Collected data

(** C4: a line with [endsNode] that renders to the end ends the elements
    of its pending-closure queue, all of them, in the order in which the
    tag loop popped them off the stack (the top first), whatever became of
    the content span. *)
Theorem closures_in_pop_order (line : Line.t) (x y : option Q)
  (d : pdfKitDoc) (line' : Line.t) (d' : pdfKitDoc) :
  endsNode line = true ->
  renderLine line x y d = Ok (line', d') ->
  exists s tags',
    processLineTags line (log DrawBackground d) = Ok (s, tags') /\
    closingsFifo s = linePopOrder line (log DrawBackground d) /\
    ends_of (calls d') = ends_of (calls d) ++ closingsFifo s.
Proof.
  intros Hends H.
  destruct (renderLine_calls _ _ _ _ _ _ H) as (s & tags' & q & E & _ & Hq & C).
  exists s, tags'. split; [exact E|]. split.
  - eapply processLineTags_fifo; exact E.
  - rewrite C, Hends, !ends_of_app, (ends_of_quiet _ Hq), ends_of_map_ElemEnd.
    reflexivity.
Qed.

End RendererFacts.

(** ** Deferred page numbers *)

Section ResolverFacts.
Context {ext : Collaborators}.

(** C6: a page-number reference that resolves gives the inline the page
    number as text and the width [newWidth] measured with the inline's own
    font and size; with [d = oldWidth - newWidth] its [x] grows by [d] when
    the alignment is ['right'], by [d / 2] when it is ['center'], and stays
    otherwise.  From width 50 to width 30 that is [x + 20], [x + 10] and
    [x]. *)
Theorem page_ref_keeps_anchor (r : PageNodeRef) (p : Position)
  (ps : list Position) (i : Inline.t) :
  positions r = Some (p :: ps) ->
  let newWidth :=
    widthOfString (toString (pageNumber p)) (Inline.font i) (Inline.fontSize i)
      (Inline.characterSpacing i) (Inline.fontFeatures i) in
  let d := (Inline.width i - newWidth)%Q in
  exists i',
    preparePageNodeRefLine r (Some i) = Ok i' /\
    Inline.text i' = toString (pageNumber p) /\
    Inline.width i' = newWidth /\
    (Inline.alignment i = Some "right" -> Inline.x i' = (Inline.x i + d)%Q) /\
    (Inline.alignment i = Some "center" ->
     Inline.x i' = (Inline.x i + d / 2)%Q) /\
    (Inline.alignment i <> Some "right" ->
     Inline.alignment i <> Some "center" -> Inline.x i' = Inline.x i) /\
    ((Inline.width i == 50)%Q -> (newWidth == 30)%Q ->
     (Inline.alignment i = Some "right" ->
      (Inline.x i' == Inline.x i + 20)%Q) /\
     (Inline.alignment i = Some "center" ->
      (Inline.x i' == Inline.x i + 10)%Q) /\
     (Inline.alignment i = Some "left" \/ Inline.alignment i = None ->
      Inline.x i' = Inline.x i)).
Proof.
  intros Hpos newWidth d. unfold preparePageNodeRefLine. rewrite Hpos.
  fold newWidth. fold d. eexists. split; [reflexivity|]. cbn [Inline.text Inline.width Inline.x].
  split; [reflexivity|]. split; [reflexivity|].
  assert (Hright : Inline.alignment i = Some "right" ->
                   match Inline.alignment i with
                   | Some a =>
                       if (a =? "right")%string then (Inline.x i + d)%Q
                       else if (a =? "center")%string
                            then (Inline.x i + d / 2)%Q else Inline.x i
                   | None => Inline.x i
                   end = (Inline.x i + d)%Q)
    by (intros ->; reflexivity).
  assert (Hcenter : Inline.alignment i = Some "center" ->
                    match Inline.alignment i with
                    | Some a =>
                        if (a =? "right")%string then (Inline.x i + d)%Q
                        else if (a =? "center")%string
                             then (Inline.x i + d / 2)%Q else Inline.x i
                    | None => Inline.x i
                    end = (Inline.x i + d / 2)%Q)
    by (intros ->; reflexivity).
  assert (Hother : Inline.alignment i <> Some "right" ->
                   Inline.alignment i <> Some "center" ->
                   match Inline.alignment i with
                   | Some a =>
                       if (a =? "right")%string then (Inline.x i + d)%Q
                       else if (a =? "center")%string
                            then (Inline.x i + d / 2)%Q else Inline.x i
                   | None => Inline.x i
                   end = Inline.x i).
  { destruct (Inline.alignment i) as [a|]; [|reflexivity]. intros H1 H2.
    destruct (String.eqb_spec a "right"); [congruence|].
    destruct (String.eqb_spec a "center"); [congruence|]. reflexivity. }
  repeat split; auto.
  - intros A. rewrite (Hright A). unfold d. rewrite H, H0. ring.
  - intros A. rewrite (Hcenter A). unfold d. rewrite H, H0. field.
  - intros [A|A]; apply Hother; rewrite A; discriminate.
Qed.

End ResolverFacts.

Lemma page_ref_keeps_anchor_witness :
  exists i',
    preparePageNodeRefLine (ext := plainCollaborators) (pageRef 7)
      (Some wideInline) = Ok i' /\
    Inline.text i' = "7" /\
    (Inline.x i' == 100 + 20)%Q.
Proof.
  destruct (page_ref_keeps_anchor (ext := plainCollaborators) (pageRef 7)
              {| pageNumber := 7 |} [] wideInline eq_refl)
    as (i' & E & T & _ & _ & _ & _ & H).
  exists i'. split; [exact E|]. split; [exact T|].
  apply H; [vm_compute; reflexivity|vm_compute; reflexivity|reflexivity].
Defined.

(** ** The node flags *)

Lemma bind_assoc {A B C} (r : result A) (f : A -> result B)
  (g : B -> result C) :
  bind (bind r f) g = bind r (fun a => bind (f a) g).
Proof. destruct r; reflexivity. Qed.

Lemma bind_ext {A B} (r : result A) (f g : A -> result B) :
  (forall a, f a = g a) -> bind r f = bind r g.
Proof. intros H. destruct r; [apply H|reflexivity]. Qed.

(** Two runs that differ in what they return at the end only. *)
Ltac same_run :=
  repeat first
    [ reflexivity
    | rewrite bind_assoc
    | apply bind_ext; intros
    | progress cbn [bind]
    | match goal with
      | |- context [let (_, _) := ?p in _] => destruct p
      | |- context [match ?o with Some _ => _ | None => _ end] => destruct o
      | |- context [if ?b then _ else _] => destruct b
      end ].

(** ** The calls a line adds, by its flags *)

Lemma adds_refl (P : call -> Prop) (d : pdfKitDoc) : adds P d d.
Proof. exists []. rewrite app_nil_r. auto. Qed.

Lemma adds_trans (P : call -> Prop) (d1 d2 d3 : pdfKitDoc) :
  adds P d1 d2 -> adds P d2 d3 -> adds P d1 d3.
Proof.
  intros (e1 & C1 & F1) (e2 & C2 & F2). exists (e1 ++ e2).
  rewrite C2, C1, <- app_assoc. split; [reflexivity|].
  apply Forall_app. auto.
Qed.

Lemma adds_log (P : call -> Prop) (c : call) (d : pdfKitDoc) :
  P c -> adds P d (log c d).
Proof. intros H. exists [c]. simpl. auto. Qed.

Lemma adds_same (P : call -> Prop) (d d' : pdfKitDoc) :
  calls d' = calls d -> adds P d d'.
Proof. intros H. exists []. rewrite app_nil_r. auto. Qed.

Lemma pop_loop_calls (pops : nat) :
  forall s : engine, calls (doc (pop_loop pops s)) = calls (doc s).
Proof.
  induction pops as [|j IH]; intros s; simpl; [reflexivity|].
  destruct (slice_last (stack s)); [|reflexivity].
  rewrite IH. reflexivity.
Qed.

(** One turn of the tag loop logs warnings, and a [struct] and an [add]
    when it opens an element, which it does on a line with [startsNode]
    only. *)
Lemma processTag_adds (P : call -> Prop) (starts ends : bool) (itag : nat)
  (tok : TagToken) (s s' : engine) :
  (forall w, P (ConsoleLog w)) ->
  (starts = true -> forall e, P (Struct e)) ->
  (starts = true -> forall p c, P (ElemAdd p c)) ->
  processTag starts ends itag tok s = Ok s' -> adds P (doc s) (doc s').
Proof.
  intros Hw Hs Ha.
  destruct tok as [t|onetime| | |n|b]; simpl.
  - unfold processString, topElement.
    destruct (stk (doc s)) as [l|]; [|discriminate]. simpl.
    destruct (slice_last l) as [top|]; [|discriminate].
    destruct (String.length t =? 0)%nat; [intros [= <-]; apply adds_refl|].
    destruct (isOpeningTag t && starts) eqn:Hopen.
    + apply andb_prop in Hopen. destruct Hopen as [_ ->].
      destruct (failsSyntaxCheck (data_S top) t) as [[|]|]; simpl;
        try discriminate; intros [= <-]; eexists; simpl;
        (split; [rewrite <- ?app_assoc; reflexivity|]);
        repeat constructor; auto.
    + destruct (negb (isOpeningTag t) && ends); [|intros [= <-]; apply adds_refl].
      destruct (negb (data_S top =? slice1 t)%string); intros [= <-].
      * apply adds_log. apply Hw.
      * apply adds_same. reflexivity.
  - unfold processObject. destruct ends; [|intros [= <-]; apply adds_refl].
    destruct (stk (doc s)) as [l|]; [|discriminate].
    match goal with |- context [if ?c then _ else _] => destruct c end;
      intros [= <-].
    + eexists. rewrite pop_loop_calls. simpl. split; [reflexivity|].
      repeat constructor. apply Hw.
    + apply adds_same. rewrite pop_loop_calls. reflexivity.
  - destruct ends; [discriminate|intros [= <-]; apply adds_refl].
  - discriminate.
  - intros [= <-]. apply adds_log. apply Hw.
  - intros [= <-]. apply adds_log. apply Hw.
Qed.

What the exercise asks
Copy the lines above exactly, beginning at the line that has "(f : A -> result B)" and stopping after the line that has "in _] => destruct p", and omit the rest.

Answer section
Lemma bind_assoc {A B C} (r : result A) (f : A -> result B)
  (g : B -> result C) :
  bind (bind r f) g = bind r (fun a => bind (f a) g).
Proof. destruct r; reflexivity. Qed.

Lemma bind_ext {A B} (r : result A) (f g : A -> result B) :
  (forall a, f a = g a) -> bind r f = bind r g.
Proof. intros H. destruct r; [apply H|reflexivity]. Qed.

(** Two runs that differ in what they return at the end only. *)
Ltac same_run :=
  repeat first
    [ reflexivity
    | rewrite bind_assoc
    | apply bind_ext; intros
    | progress cbn [bind]
    | match goal with
      | |- context [let (_, _) := ?p in _] => destruct p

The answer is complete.